Stored data

◇ ◇ ◇ ◇ ◇

(** * A shallow embedding of [probe.py], the network probe service

    The service measures the path to the default gateway in a loop and
    appends one row per successful cycle to an SQLite table and to a CSV
    mirror.  This file embeds the functions of [probe.py] as Rocq functions
    and proves properties of the measurement-and-recording pipeline.

    Modelling conventions.
    - Python [float]s are exact rationals ([Q], kept in lowest terms by
      [Qred]); [round] rounds the exact value, half to even.  Python rounds
      the binary float, so at a decimal tie (a mean of 1.075) the two can
      differ in the last digit; the statements below bound the distance to
      the exact value and do not depend on how ties fall.
    - A Python value that may be [None] is an [option].
    - Every call that leaves the process (a subprocess, the clock, a socket,
      psutil, speedtest, requests) is answered by a [World], an oracle
      indexed by a tick that counts the external calls made so far.  The
      library functions applied to text ([re.search], [re.findall], [float],
      [int], [str.splitlines], [str.lower]) are fields of the [World] too.
    - Exceptions are the subclasses of [Exception]; an asynchronous
      [KeyboardInterrupt] is outside the model, so [except:] and
      [except Exception] catch the same things.
    - The file system is the three paths the program names: the database,
      its backup and the CSV mirror.  A database file is its table
      [new_probe_logs], if it has one; writes to it succeed, so the one
      failure of SQLite in the model is a statement on a missing table.  A
      CSV file is the list of the records [csv.writer] was given, each a
      list of values; their rendering as text is not modelled.
    - [print] of ASCII text is taken to succeed and is left out.  Modelled
      are the [print]s that can raise: the three whose text has characters
      outside ASCII (lines 277, 316, 319), which raise [UnicodeEncodeError]
      on a standard output that cannot encode them, and the one whose format
      raises on [None] (line 306). *)

From Stdlib Require Import ZArith QArith Qround Qabs String Ascii List Bool Lia Lqa.
From Stdlib Require Import DecimalString Sorted.
Import ListNotations.

Open Scope string_scope.
Open Scope Z_scope.

(** ** Exceptions and outcomes *)

Inductive exn : Type :=
| CalledProcessError
| TypeError
| ValueError
| ZeroDivisionError
| UnicodeDecodeError
| UnicodeEncodeError
| OSError
| OperationalError
| OtherError (name : string).

Inductive outcome (A : Type) : Type :=
| Returns (a : A)
| Raises (e : exn).
Arguments Returns {A} a.
Arguments Raises {A} e.

Definition is_CalledProcessError (e : exn) : bool :=
  match e with CalledProcessError => true | _ => false end.

(** ** Numbers *)

(** [str(n)] for a Python int. *)
Definition str_of_int (n : Z) : string := NilZero.string_of_int (Z.to_int n).

(** [a / b] on Python ints: true division. *)
Definition truediv (a b : Z) : outcome Q :=
  if b =? 0 then Raises ZeroDivisionError
  else Returns (Qred (inject_Z a / inject_Z b)).

(** [round(x)]: the nearest integer, ties to the even one. *)
Definition round_half_even (x : Q) : Z :=
  let f := Qfloor x in
  match ((x - inject_Z f) ?= (1 # 2))%Q with
  | Lt => f
  | Gt => f + 1
  | Eq => if Z.even f then f else f + 1
  end.

(** [round(x, 2)]. *)
Definition round2 (x : Q) : Q := Qred (round_half_even (x * 100) # 100).

(** [statistics.mean] on a non-empty list. *)
Definition Qsum (l : list Q) : Q := fold_right Qplus 0%Q l.

Definition statistics_mean (l : list Q) : Q :=
  Qred (Qsum l / inject_Z (Z.of_nat (length l))).

(** [statistics.variance]: the sum of squared deviations from the mean over
    [n - 1]. *)
Definition statistics_variance (l : list Q) : Q :=
  let m := statistics_mean l in
  Qred (Qsum (map (fun x => (x - m) * (x - m))%Q l)
        / inject_Z (Z.of_nat (length l) - 1)).

(** [round(math.sqrt(v), 2)] for a rational [v >= 0], in hundredths.  The
    square root itself is not rational, so the rounded root is computed from
    the integer square root of [40000 * v]: with [s = floor (sqrt (40000 v))]
    one has [200 * sqrt v] in [[s, s+1)]. *)
Definition round2_sqrt_hundredths (v : Q) : Z :=
  let x := (v * 40000)%Q in
  let s := Z.sqrt (Qfloor x) in
  let n := s / 2 in
  if Z.even s then n
  else if Qeq_bool x (inject_Z (s * s)) then (if Z.even n then n else n + 1)
  else n + 1.

(** [round(statistics.stdev(l), 2)]. *)
Definition round2_stdev (l : list Q) : Q :=
  Qred (round2_sqrt_hundredths (statistics_variance l) # 100).

(** ** Dates *)

Record datetime : Type := {
  dt_year : nat; dt_month : nat; dt_day : nat;
  dt_hour : nat; dt_minute : nat; dt_second : nat
}.

Definition str_of_nat (n : nat) : string := NilZero.string_of_uint (Nat.to_uint n).

Definition pad2 (n : nat) : string :=
  if (n <? 10)%nat then "0" ++ str_of_nat n else str_of_nat n.

Definition pad4 (n : nat) : string :=
  if (n <? 10)%nat then "000" ++ str_of_nat n
  else if (n <? 100)%nat then "00" ++ str_of_nat n
  else if (n <? 1000)%nat then "0" ++ str_of_nat n
  else str_of_nat n.

(** [strftime("%Y-%m-%d")] and [strftime("%H:%M:%S")]. *)
Definition strftime_date (d : datetime) : string :=
  pad4 (dt_year d) ++ "-" ++ pad2 (dt_month d) ++ "-" ++ pad2 (dt_day d).

Definition strftime_time (d : datetime) : string :=
  pad2 (dt_hour d) ++ ":" ++ pad2 (dt_minute d) ++ ":" ++ pad2 (dt_second d).

Definition strftime_date_time (d : datetime) : string :=
  strftime_date d ++ " " ++ strftime_time d.

(** ** The store: the SQLite file, its backup and the CSV mirror *)

(** A Python value as it appears in a fetched row or a CSV record. *)
Inductive value : Type :=
| VNone
| VInt (n : Z)
| VFloat (x : Q)
| VStr (s : string).

Definition of_float (x : option Q) : value :=
  match x with Some q => VFloat q | None => VNone end.

(** One row of the table [new_probe_logs]. *)
Record row : Type := {
  id : Z;
  date : string;
  time : string;
  router_ip : string;
  router_mac : string;
  interface : string;
  latency : option Q;
  jitter : option Q;
  packet_loss : option Q;
  signal_strength : string;
  download_speed : option Q;
  upload_speed : option Q;
  isp_name : string;
  gw_reach : string;
  interface_ip : string
}.

(** The tuple [SELECT *] yields for a row, in column order. *)
Definition row_values (r : row) : list value :=
  [ VInt (id r); VStr (date r); VStr (time r); VStr (router_ip r);
    VStr (router_mac r); VStr (interface r); of_float (latency r);
    of_float (jitter r); of_float (packet_loss r); VStr (signal_strength r);
    of_float (download_speed r); of_float (upload_speed r);
    VStr (isp_name r); VStr (gw_reach r); VStr (interface_ip r) ].

(** The table with its AUTOINCREMENT counter (the [sqlite_sequence] entry). *)
Record table : Type := {
  t_rows : list row;
  t_seq : Z
}.

(** A database file; [new_probe_logs] is [None] while the table is missing. *)
Record database : Type := {
  new_probe_logs : option table
}.

Definition empty_database : database := {| new_probe_logs := None |}.

(** The three files the program touches: [DB_FILE = "data.db"],
    [BACKUP_FILE = "data_backup.db"] and the CSV mirror
    ["new_probe_logs.csv"], a list of records.  [None] is a file that does
    not exist. *)
Record filesystem : Type := {
  DB_FILE : option database;
  BACKUP_FILE : option database;
  csv_file : option (list (list value))
}.

Definition set_DB_FILE (d : option database) (f : filesystem) : filesystem :=
  {| DB_FILE := d; BACKUP_FILE := BACKUP_FILE f; csv_file := csv_file f |}.

Definition set_BACKUP_FILE (d : option database) (f : filesystem) : filesystem :=
  {| DB_FILE := DB_FILE f; BACKUP_FILE := d; csv_file := csv_file f |}.

Definition set_csv_file (c : option (list (list value))) (f : filesystem) : filesystem :=
  {| DB_FILE := DB_FILE f; BACKUP_FILE := BACKUP_FILE f; csv_file := c |}.

(** ** The outside world *)

(** A command line: [shell=True] with a string, or an argument vector. *)
Inductive command : Type :=
| Shell (line : string)
| Argv (args : list string).

(** The part of an HTTP response [get_isp_name] reads: the status code and
    what [response.json().get("org", ...)] finds ([None]: no such key). *)
Record response : Type := {
  status_code : Z;
  json_org : outcome (option string)
}.

Record World : Type := {
  platform_system : string;
  subprocess_check_output : nat -> command -> outcome string;
  subprocess_run : nat -> command -> outcome unit;
  datetime_now : nat -> datetime;
  (** the UDP socket connected to 8.8.8.8 and its [getsockname()[0]] *)
  socket_local_address : nat -> outcome string;
  (** [psutil.net_if_addrs()]: interface name and its addresses, in order *)
  psutil_net_if_addrs : nat -> outcome (list (string * list string));
  psutil_net_if_stats : nat -> outcome unit;
  (** [Speedtest()], [get_best_server()], [download()], [upload()]: the two
      speeds in bit/s *)
  speedtest_measure : nat -> outcome (Q * Q);
  requests_get : nat -> string -> outcome response;
  (** [re.search(pattern, text, flags)]: the first group of the match; the
      flag is [re.MULTILINE] *)
  re_search : string -> bool -> string -> option string;
  re_findall : string -> string -> list string;
  py_float : string -> outcome Q;
  py_int : string -> outcome Z;
  str_splitlines : string -> list string;
  str_lower : string -> string;
  (** whether the encoding of [sys.stdout] has the check mark and the
      hourglass that lines 277, 316 and 319 print *)
  stdout_encodes_unicode : bool
}.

◇ ◇ ◇ ◇ ◇

▸ **To do**
Output the records above exactly, from their first line through the line that contains "- A Python value", and add nothing.

▸ **Answer below**
(** * A shallow embedding of [probe.py], the network probe service

    The service measures the path to the default gateway in a loop and
    appends one row per successful cycle to an SQLite table and to a CSV
    mirror.  This file embeds the functions of [probe.py] as Rocq functions
    and proves properties of the measurement-and-recording pipeline.

    Modelling conventions.
    - Python [float]s are exact rationals ([Q], kept in lowest terms by
      [Qred]); [round] rounds the exact value, half to even.  Python rounds
      the binary float, so at a decimal tie (a mean of 1.075) the two can
      differ in the last digit; the statements below bound the distance to
      the exact value and do not depend on how ties fall.
    - A Python value that may be [None] is an [option].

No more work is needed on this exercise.